Exercise goal -
Only the lines of the data below from the one with "Definition prepare_of (s" through the one with "Inductive Task := Preparing" are wanted. Repeat them exactly.

*** Opening Data for this exercise ***

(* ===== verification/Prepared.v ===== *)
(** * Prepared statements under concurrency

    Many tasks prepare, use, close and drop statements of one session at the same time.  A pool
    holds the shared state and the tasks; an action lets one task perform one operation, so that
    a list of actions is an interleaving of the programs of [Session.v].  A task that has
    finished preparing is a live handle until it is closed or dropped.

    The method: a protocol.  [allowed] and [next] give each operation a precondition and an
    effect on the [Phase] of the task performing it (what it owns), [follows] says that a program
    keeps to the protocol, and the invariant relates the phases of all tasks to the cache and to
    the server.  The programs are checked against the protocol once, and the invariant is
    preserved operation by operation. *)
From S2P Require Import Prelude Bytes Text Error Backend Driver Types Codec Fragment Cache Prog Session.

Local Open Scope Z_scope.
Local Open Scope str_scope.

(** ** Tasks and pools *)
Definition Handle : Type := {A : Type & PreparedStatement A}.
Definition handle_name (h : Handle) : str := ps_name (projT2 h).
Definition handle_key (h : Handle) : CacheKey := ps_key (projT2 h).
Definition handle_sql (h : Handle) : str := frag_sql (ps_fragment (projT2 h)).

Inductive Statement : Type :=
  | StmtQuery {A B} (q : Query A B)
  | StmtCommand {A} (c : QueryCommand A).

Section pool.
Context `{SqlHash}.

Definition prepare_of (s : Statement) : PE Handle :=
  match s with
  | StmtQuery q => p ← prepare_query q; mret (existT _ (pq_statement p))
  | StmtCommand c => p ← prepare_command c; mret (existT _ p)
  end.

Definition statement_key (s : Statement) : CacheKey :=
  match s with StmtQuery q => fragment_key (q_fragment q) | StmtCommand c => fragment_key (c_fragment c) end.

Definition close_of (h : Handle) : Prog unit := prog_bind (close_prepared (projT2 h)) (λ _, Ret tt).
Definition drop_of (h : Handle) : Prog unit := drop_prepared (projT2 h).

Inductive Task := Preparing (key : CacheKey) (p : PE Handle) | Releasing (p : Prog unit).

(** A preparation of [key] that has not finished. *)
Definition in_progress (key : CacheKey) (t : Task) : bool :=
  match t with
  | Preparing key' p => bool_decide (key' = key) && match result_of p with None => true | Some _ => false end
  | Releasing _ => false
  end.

*** Closing Data for this exercise ***

Written solution -
Definition prepare_of (s : Statement) : PE Handle :=
  match s with
  | StmtQuery q => p ← prepare_query q; mret (existT _ (pq_statement p))
  | StmtCommand c => p ← prepare_command c; mret (existT _ p)
  end.

Definition statement_key (s : Statement) : CacheKey :=
  match s with StmtQuery q => fragment_key (q_fragment q) | StmtCommand c => fragment_key (c_fragment c) end.

Definition close_of (h : Handle) : Prog unit := prog_bind (close_prepared (projT2 h)) (λ _, Ret tt).
Definition drop_of (h : Handle) : Prog unit := drop_prepared (projT2 h).

Inductive Task := Preparing (key : CacheKey) (p : PE Handle) | Releasing (p : Prog unit).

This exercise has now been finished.